• EXERCISE INSTRUCTIONS:
Lines to return, exactly: from the line with "(** What one" to the line with "(** The engine as" in the entries below, both included.

[Stored data]
(** * siriusxm2usb: the track pipeline of [siriusxm2usb.py], embedded and verified

    The development follows the script top to bottom:
    - Python values as [json.load] builds them, with truthiness and [str()];
    - the string methods the script calls ([join], [replace], [split]);
    - exceptions and a small error monad for [try]/[except];
    - [process_track_records] and its nested [extract_tracks];
    - [find_song_on_youtube];
    - the disk, the network and the log as an explicit world;
    - [getChannelJson], [process_track_records_from_file],
      [download_worker], [download_a_channel], [get_sorted_channels],
      [update_stations] and [main]. *)

From Stdlib Require Import ZArith Ascii String DecimalString Lia.
From stdpp Require Import gmap strings list sorting.

Local Open Scope Z_scope.

(** ** Python values *)

(** What [json.load] and the search client hand to the script.  A [dict] is
    kept as an association list in insertion order, because [data.values()]
    walks it in that order; a [float] is carried as its [repr] text, which is
    all the script ever observes of one (together with its truth value, which
    the text determines). *)
#[local] Unset Elimination Schemes.
Inductive pyval : Type :=
| PNone
| PBool (b : bool)
| PInt (z : Z)
| PFloat (r : string)
| PStr (s : string)
| PList (items : list pyval)
| PDict (kvs : list (string * pyval)).
#[local] Set Elimination Schemes.
Lemma get_counts_Raise count tables e :
  get_counts count tables = Raise e -> exists t, t ∈ tables /\ count t = Raise e.
Proof.
  induction tables as [| t0 tables IH]; simpl; [discriminate |].
  destruct (count t0) as [c0 | e0] eqn:H0.
  - destruct (get_counts count tables) as [counts' | e']; [discriminate |].
    intros [= <-]. destruct (IH eq_refl) as (t & Ht & Hc).
    exists t. split; [apply elem_of_cons; auto | exact Hc].
  - intros [= <-]. exists t0. split; [apply elem_of_cons; auto | exact H0].
Qed.

Lemma count_mismatches_nil legacy_counts modern_counts :
  count_mismatches legacy_counts modern_counts = []
  <-> forall t c, (t, c) ∈ legacy_counts -> dict_get modern_counts t 0 = c.
Proof.
  unfold count_mismatches. induction legacy_counts as [| [t0 c0] l IH]; simpl.
  - split; [| reflexivity]. intros _ t c H. by apply elem_of_nil in H.
  - split.
    + intros [H0 Hl]%app_eq_nil t c [[= -> ->] | Hin]%elem_of_cons.
      * destruct (c0 =? dict_get modern_counts t0 0) eqn:Heq; [| discriminate H0].
        apply Z.eqb_eq in Heq. congruence.
      * apply IH; assumption.
    + intros H. rewrite (proj2 IH) by (intros t c Hin; apply H, elem_of_cons; auto).
      rewrite app_nil_r.
      rewrite (H t0 c0) by (apply elem_of_cons; auto). rewrite Z.eqb_refl. reflexivity.
Qed.
(** What one [insert] does, whatever the arithmetic: [t'] and [res] are the
    node after the call and the returned boolean. *)
Definition insert_outcome (C : nat) (t : QuadTree) (p : Point)
    (t' : QuadTree) (res : bool) : Prop :=
  wf C t' /\ boundary t' = boundary t
  /\ (inBoundary (boundary t) p = false -> t' = t)
  /\ (res = true -> all_points t' ≡ₚ p :: all_points t)
  /\ (res = false -> all_points t' = all_points t)
  /\ (depth t <= depth t')%nat
  /\ (enclosed t -> enclosed t').

End Over.

Arguments mkBoundary {A}.
Arguments mkPoint {A}.
Arguments Leaf {A}.
Arguments Quad {A}.
Arguments boundary {A}.
Arguments capacity {A}.
Arguments points {A}.
Arguments divided {A}.
Arguments new_QuadTree {A}.
Arguments inBoundary {A}.
Arguments quadrants {A}.
Arguments subdivide {A}.
Arguments push_point {A}.
Arguments insert_children {A}.
Arguments insert_fuel {A}.
Arguments depth {A}.
Arguments fuel_of {A}.
Arguments insert {A}.
Arguments all_points {A}.
Arguments insert_all {A}.
Arguments wf {A}.
Arguments insert_outcome {A}.
Arguments in_quadrants {A}.
Arguments accepts {A}.
Arguments enclosed {A}.
Arguments bx {A}.
Arguments by_ {A}.
Arguments width {A}.
Arguments height {A}.
Arguments px {A}.
Arguments py {A}.
Arguments pidx {A}.

End QuadTreeA.

Module LightSeedA.
Import Arith.

Section Over.
Context (A : Arith).

(** [{ idx, x, y, vx, vy, tdf, latency }] *)
Record Peer := mkPeer {
  idx : nat; x : num A; y : num A; vx : num A; vy : num A;
  tdf : num A; latency : num A
}.

(** The engine as far as [insertPeer] and [updatePeer] read and write it:
    the two constants [worldSize] and [capacity], the index and the store. *)
Record LightSeed := mkLightSeed {
  worldSize : num A;
  capacity : nat;
  quadtree : QuadTreeA.QuadTree A;
  peers : list (option Peer)
}.

(** [this.boundary = { x: 0, y: 0, width: worldSize, height: worldSize }] *)
Definition boundary (worldSize : num A) : QuadTreeA.Boundary A :=
  QuadTreeA.mkBoundary (zero A) (zero A) worldSize worldSize.

(** The engine that the constructor builds. *)
Definition new_LightSeed (worldSize : num A) (capacity : nat) : LightSeed :=
  mkLightSeed worldSize capacity
    (QuadTreeA.new_QuadTree (boundary worldSize) capacity) [].

(** [insertPeer(idx, x, y)] *)
Definition insertPeer (s : LightSeed) (idx : nat) (x y : num A)
  : option LightSeed :=
  let point := QuadTreeA.mkPoint x y idx in
  match QuadTreeA.insert (quadtree s) point with
  | None => None
  | Some (qt, _) =>
    Some (mkLightSeed (worldSize s) (capacity s) qt
            (LightSeed.array_set (peers s) idx
               (mkPeer idx x y (zero A) (zero A) (one A) (zero A))))
  end.

(** The point under which the rebuild indexes a record. *)
Definition point_of (peer : Peer) : QuadTreeA.Point A :=
  QuadTreeA.mkPoint (x peer) (y peer) (idx peer).

(** [this.peers.forEach(peer => { if (peer) this.quadtree.insert(...) })] *)
Fixpoint forEach_insert (qt : QuadTreeA.QuadTree A) (ps : list (option Peer))
  : option (QuadTreeA.QuadTree A) :=
  match ps with
  | [] => Some qt
  | None :: ps => forEach_insert qt ps
  | Some peer :: ps =>
    match QuadTreeA.insert qt
            (QuadTreeA.mkPoint (x peer) (y peer) (idx peer)) with
    | None => None
    | Some (qt, _) => forEach_insert qt ps
    end
  end.

(** [updatePeer(idx, x, y, vx, vy, tdf, latency)] *)
Definition updatePeer (s : LightSeed) (idx : nat)
    (x y vx vy tdf latency : num A) : option LightSeed :=
  let peers :=
    LightSeed.array_set (peers s) idx (mkPeer idx x y vx vy tdf latency) in
  let qt := QuadTreeA.new_QuadTree (boundary (worldSize s)) (capacity s) in
  match forEach_insert qt peers with
  | None => None
  | Some qt => Some (mkLightSeed (worldSize s) (capacity s) qt peers)
  end.

(** The participant records of the store, in the order of their slots. *)
Definition live (arr : list (option Peer)) : list Peer :=
  omap (fun slot => slot) arr.

(** The points of the records whose position is inside the world. *)
Definition world_points (worldSize : num A) (arr : list (option Peer))
  : list (QuadTreeA.Point A) :=
  List.filter (QuadTreeA.inBoundary (boundary worldSize))
    (map point_of (live arr)).

(** Every record sits in the slot of its own identifier. *)
Definition slots_ok (arr : list (option Peer)) : Prop :=
  forall i peer, LightSeed.array_get arr i = Some peer -> idx peer = i.

(** The index is a quadtree over the world, built by the constructor and
    [insert] with the engine's capacity. *)
Definition index_ok (s : LightSeed) : Prop :=
  QuadTreeA.wf (capacity s) (quadtree s)
  /\ QuadTreeA.boundary (quadtree s) = boundary (worldSize s).
Lemma clean_deleted b me (files : list string) :
  Forall clean_entry (map (fun f => Emit (FileDeleted f b false me)) files).
Proof. induction files; by constructor. Qed.

(** X6. Whatever git prints, every [FileChanged] event of a scan carries a
    non-empty hash without white space and a non-empty path without
    leading, trailing or repeated white space. *)
Theorem scan_emits_clean_entries (env : ScanEnv) (w : GitWatcher) :
  Forall clean_entry (trace (scan env w)).
Proof.
  unfold scan, logged, try_catch, bind, tell, await, ret.
  destruct (sDetached env) as [[|]|e]; [by repeat constructor| |by repeat constructor].
  destruct (sBranch env) as [b|e]; [|by repeat constructor].
  destruct (getDefaultBranch_run (sBase env) w) as (r & w' & -> & Hsame).
  destruct r as [d|e]; [|by repeat constructor].
  destruct (toLowerCase b =? toLowerCase d).
  - unfold scanAllFiles, logged, try_catch, bind, this, tell.
    rewrite for_await_lines_shape.
    pose proof (clean_file_events b true (this_ref w')
                  (yielded (sExec env "git ls-files -s"))) as Hc.
    destruct (failure (sExec env "git ls-files -s")); simpl; unfold trace; simpl;
      repeat (first [ apply Forall_cons; split; [done|]
                    | apply Forall_app; split ]);
      try done; by repeat constructor.
  - unfold scanDiffFiles, logged, try_catch, bind, this, tell, await.
    destruct (sDiff env b d) as [diff|e]; [|by repeat constructor].
    rewrite emit_deleted_run.
    pose proof (clean_deleted b (this_ref w') (deleted diff)) as Hd.
    destruct (List.length (added diff ++ modified diff) =? 0)%nat.
    + simpl. unfold trace. simpl.
      repeat (first [ apply Forall_cons; split; [done|]
                    | apply Forall_app; split ]);
        try done; by repeat constructor.
    + rewrite for_await_lines_shape.
      pose proof (clean_file_events b false (this_ref w')
        (yielded (sExec env (diff_command (added diff ++ modified diff))))) as Hc.
      destruct (failure (sExec env _)); simpl; unfold trace; simpl;
        repeat (first [ apply Forall_cons; split; [done|]
                      | apply Forall_app; split ]);
        try done; by repeat constructor.
Qed.

(** The commit-only change whose rescan fails ends with the guard free. *)
Lemma guard_is_always_released_witness :
  outcome (handleGitChange new_commit_failing_rescan started_watcher) = Ok tt /\
  isProcessing (after (handleGitChange new_commit_failing_rescan started_watcher))
  = false.
Proof.
  apply (guard_is_always_released new_commit_failing_rescan started_watcher).
  reflexivity.
Defined.

(** From [main] through a detached HEAD to [feature/test]. *)
Lemma passage_through_detached_head_is_silent_witness :
  let w1 := after (handleGitChange head_detached started_watcher) in
  trace (handleGitChange head_detached started_watcher) = [] /\
  currentState w1 = None /\
  trace (handleGitChange branch_switch w1) = [] /\
  currentState (after (handleGitChange branch_switch w1))
  = Some {| branch := "feature/test"; commit := "abc123"; isDetached := false |}.
Proof.
  apply (passage_through_detached_head_is_silent head_detached branch_switch
           started_watcher "feature/test" "abc123"); reflexivity.
Defined.

(** The override [develop], with a base-branch resolver that fails. *)
Lemma override_bypasses_base_branch_resolver_witness :
  scan (with_base (Err "no remote") (on_main tracked)) overridden_watcher
  = scan (on_main tracked) overridden_watcher.
Proof.
  apply (override_bypasses_base_branch_resolver (on_main tracked)
           overridden_watcher (Err "no remote")).
  reflexivity.
Defined.

(** [main] is resolved first; a later answer [develop] is not used. *)
Lemma base_branch_is_resolved_once_witness :
  outcome (getDefaultBranch (Ok "develop")
             (after (getDefaultBranch (Ok "main") fresh_watcher))) = Ok "main" /\
  after (getDefaultBranch (Ok "develop")
           (after (getDefaultBranch (Ok "main") fresh_watcher)))
  = after (getDefaultBranch (Ok "main") fresh_watcher).
Proof.
  apply (base_branch_is_resolved_once fresh_watcher (Ok "main") (Ok "develop")
           "main"); reflexivity.
Defined.

(** The path with spaces of the test suite, after git's TAB. *)
Lemma single_spaced_path_round_trips_witness :
  parse_ls_line (ls_line tab spaced_record)
  = Some ("path with spaces/file.ts", "abc123").
Proof.
  apply (single_spaced_path_round_trips tab spaced_record
           ["path"; "with"; "spaces/file.ts"]);
    first [ reflexivity | discriminate | repeat constructor ].
Defined.

End WatcherMoreFacts.

(** ** Further facts about the orchestrator *)

Module IndexerMoreFacts.

Import Js ManagedIndexer Examples MoreExamples IndexerObs ManagedIndexerFacts.
Import GitWatcher (WatcherRef, ref_id, ref_cwd, GitWatcherEvent, ev_watcher).

Section Orchestration.
Context `{Host}.

Lemma states_on_state i g w j :
  states (on_state i g w) !! j
  = if decide (i = j) then g <$> states w !! i else states w !! j.
Proof. unfold on_state, states. simpl. apply list_lookup_alter. Qed.

Lemma inv_keep i g w :
  (forall st, manifestFetchPromise (g st) = manifestFetchPromise st /\
              gitBranch (g st) = gitBranch st) ->
  slots_name_pending_fetches w -> slots_name_pending_fetches (on_state i g w).
Proof.
  intros Hg Hinv j st p Hst Hp. rewrite states_on_state in Hst.
  case_decide; [subst j|by apply (Hinv j st p)].
  destruct (states w !! i) as [st0|] eqn:E; simplify_eq/=.
  destruct (Hg st0) as [E1 E2]. rewrite E2.
  apply (Hinv i st0 p); [done|congruence].
Qed.

Lemma inv_clear i g w :
  (forall st, manifestFetchPromise (g st) = None) ->
  slots_name_pending_fetches w -> slots_name_pending_fetches (on_state i g w).
Proof.
  intros Hg Hinv j st p Hst Hp. rewrite states_on_state in Hst.
  case_decide; [subst j|by apply (Hinv j st p)].
  destruct (states w !! i) as [st0|] eqn:E; simplify_eq/=.
  pose proof (Hg st0). congruence.
Qed.

Lemma inv_call c w :
  slots_name_pending_fetches w -> slots_name_pending_fetches (call c w).
Proof. done. Qed.

Lemma inv_handlers g w :
  slots_name_pending_fetches w -> slots_name_pending_fetches (with_handlers g w).
Proof. done. Qed.

Lemma inv_uploads g w :
  slots_name_pending_fetches w -> slots_name_pending_fetches (with_uploads g w).
Proof. done. Qed.

Lemma inv_advance fetch w :
  slots_name_pending_fetches w ->
  slots_name_pending_fetches
    (with_fetches (alter (set_stage AwaitingManifest) fetch) w).
Proof.
  intros Hinv i st p Hst Hp. destruct (Hinv i st p Hst Hp) as (f & Hf & ?&?&?).
  unfold with_fetches. simpl.
  destruct (decide (fetch = p)) as [->|Hne].
  - rewrite list_lookup_alter_eq, Hf. simpl. by eexists.
  - rewrite list_lookup_alter_ne by done. by eexists.
Qed.

Lemma inv_settle fetch f s w :
  fetches w !! fetch = Some f ->
  slot (f_state f) w = None ->
  slots_name_pending_fetches w ->
  slots_name_pending_fetches (with_fetches (alter (set_stage s) fetch) w).
Proof.
  intros Hf Hslot Hinv i st p Hst Hp.
  destruct (Hinv i st p Hst Hp) as (f' & Hf' & ?&?&?).
  unfold with_fetches. simpl.
  destruct (decide (fetch = p)) as [->|Hne].
  - exfalso. assert (f' = f) as -> by congruence. subst i.
    unfold slot in Hslot. change (states (with_fetches _ w)) with (states w) in Hst.
    rewrite Hst in Hslot. simpl in Hslot. congruence.
  - rewrite list_lookup_alter_ne by done. by eexists.
Qed.

Lemma slot_cleared i g w :
  (forall st, manifestFetchPromise (g st) = None) -> slot i (on_state i g w) = None.
Proof.
  intros Hg. rewrite slot_alter. destruct (states w !! i); simpl; [apply Hg|done].
Qed.

Lemma inv_fetch_fails fetch f msg w :
  fetches w !! fetch = Some f ->
  slots_name_pending_fetches w ->
  slots_name_pending_fetches (fetch_fails fetch f msg w).
Proof.
  intros Hf Hinv. unfold fetch_fails.
  eapply inv_settle.
  - exact Hf.
  - by apply slot_cleared.
  - apply inv_clear; [done|]. by apply inv_keep.
Qed.

Lemma inv_getManifest i st b w :
  states w !! i = Some st ->
  slots_name_pending_fetches w ->
  slots_name_pending_fetches (getManifest i st b w).2.
Proof.
  intros Hst Hinv. unfold getManifest.
  destruct (match manifestFetchPromise st with
            | Some p => if on_branch st b then Some p else None
            | None => None end); [done|].
  destruct (match manifest st with
            | Some m => if on_branch st b then Some m else None
            | None => None end); [done|].
  simpl. intros j st' p Hst' Hp.
  rewrite states_on_state in Hst'.
  change (states (with_fetches ?g (call ?c ?x))) with (states x) in Hst'.
  rewrite !states_on_state in Hst'.
  change (fetches (on_state ?i ?g (with_fetches ?k (call ?c (on_state ?i' ?g' w)))))
    with (k (fetches w)).
  case_decide as Hij.
  - subst j. rewrite decide_True in Hst' by done. rewrite Hst in Hst'.
    simplify_eq/=. rewrite lookup_app_r by done. rewrite Nat.sub_diag. simpl.
    by eexists.
  - destruct (Hinv j st' p Hst' Hp) as (f & Hf & ?&?&?).
    exists f. rewrite lookup_app_l by (by eapply lookup_lt_Some). done.
Qed.

Lemma inv_step w a :
  slots_name_pending_fetches w -> slots_name_pending_fetches (step w a).
Proof.
  intros Hinv. destruct a as [e|fetch r|fetch r|h|t|t r|t r]; simpl.
  - unfold onEvent. destruct (negb (isActive (indexer w))); [done|].
    destruct (list_find _ (states w)) as [[i st]|] eqn:Hfind; [|done].
    apply list_find_Some in Hfind as (Hst & _ & _).
    destruct (negb (bool_decide (is_Some (watcher st)))); [done|].
    destruct (negb (truthy_opt (projectId st))
              || negb (truthy_opt (gitBranch st))); [done|].
    destruct e as [b ib wr|b ib wr|p h b ib wr|p b ib wr|pb nb b ib wr].
    + apply inv_keep; [done|]. by apply inv_keep.
    + by apply inv_keep.
    + destruct (negb (supported p)); [done|].
      pose proof (inv_getManifest i st b w Hst Hinv) as Hg.
      destruct (getManifest i st b w) as [q w1]. by apply inv_handlers.
    + done.
    + pose proof (inv_getManifest i st nb w Hst Hinv) as Hg.
      destruct (getManifest i st nb w) as [q w1]. by apply inv_handlers.
  - unfold config_settles. destruct (fetches w !! fetch) as [f|] eqn:Hf; [|done].
    destruct (f_stage f); try done.
    destruct r as [pid|e]; [|by apply inv_fetch_fails].
    destruct (negb (truthy_opt pid)); [by apply inv_fetch_fails|].
    assert (slots_name_pending_fetches (on_state (f_state f) (set_projectId pid) w))
      as Hinv' by (by apply inv_keep).
    change (config (indexer (on_state (f_state f) (set_projectId pid) w)))
      with (config (indexer w)).
    destruct (config (indexer w)) as [[[tok|] [org|]]|];
      try (by apply inv_fetch_fails).
    destruct (truthy tok && truthy org); [|by apply inv_fetch_fails].
    apply inv_advance. by apply inv_call.
  - unfold manifest_settles. destruct (fetches w !! fetch) as [f|] eqn:Hf; [|done].
    destruct (f_stage f); try done.
    destruct r as [m|e]; [|by apply inv_fetch_fails].
    eapply inv_settle; [exact Hf|by apply slot_cleared|].
    apply inv_clear; [done|]. apply inv_keep.
    { intros st. unfold clear_error_of. by destruct (has_error_type _ st). }
    by apply inv_keep.
  - unfold resume. destruct (handlers w !! h) as [[p|i p0 h0 b ib wr p|]|]; try done.
    + destruct (settled p w); [by apply inv_handlers|done].
    + destruct (settled p w) as [[m|e]|]; [|by apply inv_handlers|done].
      destruct (already_indexed m p0 h0); [by apply inv_handlers|].
      by apply inv_uploads, inv_handlers.
  - unfold start_upload. destruct (uploads w !! t) as [u|]; [|done].
    destruct (is_queued u && may_start t w); [|done].
    destruct (states w !! u_state u) as [st|]; [|by apply inv_uploads].
    destruct (_ && truthy_opt (projectId st)); [|by apply inv_uploads].
    by apply inv_uploads, inv_call.
  - unfold read_settles. destruct (uploads w !! t) as [u|]; [|done].
    destruct (u_stage u); try done.
    destruct r as [buf|e].
    + destruct (config (indexer w)).
      * by apply inv_uploads, inv_call.
      * unfold upload_fails, finish_upload. apply inv_uploads. by apply inv_keep.
    + unfold upload_fails, finish_upload. apply inv_uploads. by apply inv_keep.
  - unfold upsert_settles. destruct (uploads w !! t) as [u|]; [|done].
    destruct (u_stage u); try done.
    destruct r as [[]|e]; unfold upload_fails, finish_upload; apply inv_uploads;
      apply inv_keep; try done.
    intros st. unfold clear_error_of. by destruct (has_error_type _ st).
Qed.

• WORKED SOLUTION:
(** What one [insert] does, whatever the arithmetic: [t'] and [res] are the
    node after the call and the returned boolean. *)
Definition insert_outcome (C : nat) (t : QuadTree) (p : Point)
    (t' : QuadTree) (res : bool) : Prop :=
  wf C t' /\ boundary t' = boundary t
  /\ (inBoundary (boundary t) p = false -> t' = t)
  /\ (res = true -> all_points t' ≡ₚ p :: all_points t)
  /\ (res = false -> all_points t' = all_points t)
  /\ (depth t <= depth t')%nat
  /\ (enclosed t -> enclosed t').

End Over.

Arguments mkBoundary {A}.
Arguments mkPoint {A}.
Arguments Leaf {A}.
Arguments Quad {A}.
Arguments boundary {A}.
Arguments capacity {A}.
Arguments points {A}.
Arguments divided {A}.
Arguments new_QuadTree {A}.
Arguments inBoundary {A}.
Arguments quadrants {A}.
Arguments subdivide {A}.
Arguments push_point {A}.
Arguments insert_children {A}.
Arguments insert_fuel {A}.
Arguments depth {A}.
Arguments fuel_of {A}.
Arguments insert {A}.
Arguments all_points {A}.
Arguments insert_all {A}.
Arguments wf {A}.
Arguments insert_outcome {A}.
Arguments in_quadrants {A}.
Arguments accepts {A}.
Arguments enclosed {A}.
Arguments bx {A}.
Arguments by_ {A}.
Arguments width {A}.
Arguments height {A}.
Arguments px {A}.
Arguments py {A}.
Arguments pidx {A}.

End QuadTreeA.

Module LightSeedA.
Import Arith.

Section Over.
Context (A : Arith).

(** [{ idx, x, y, vx, vy, tdf, latency }] *)
Record Peer := mkPeer {
  idx : nat; x : num A; y : num A; vx : num A; vy : num A;
  tdf : num A; latency : num A
}.

(** The engine as far as [insertPeer] and [updatePeer] read and write it:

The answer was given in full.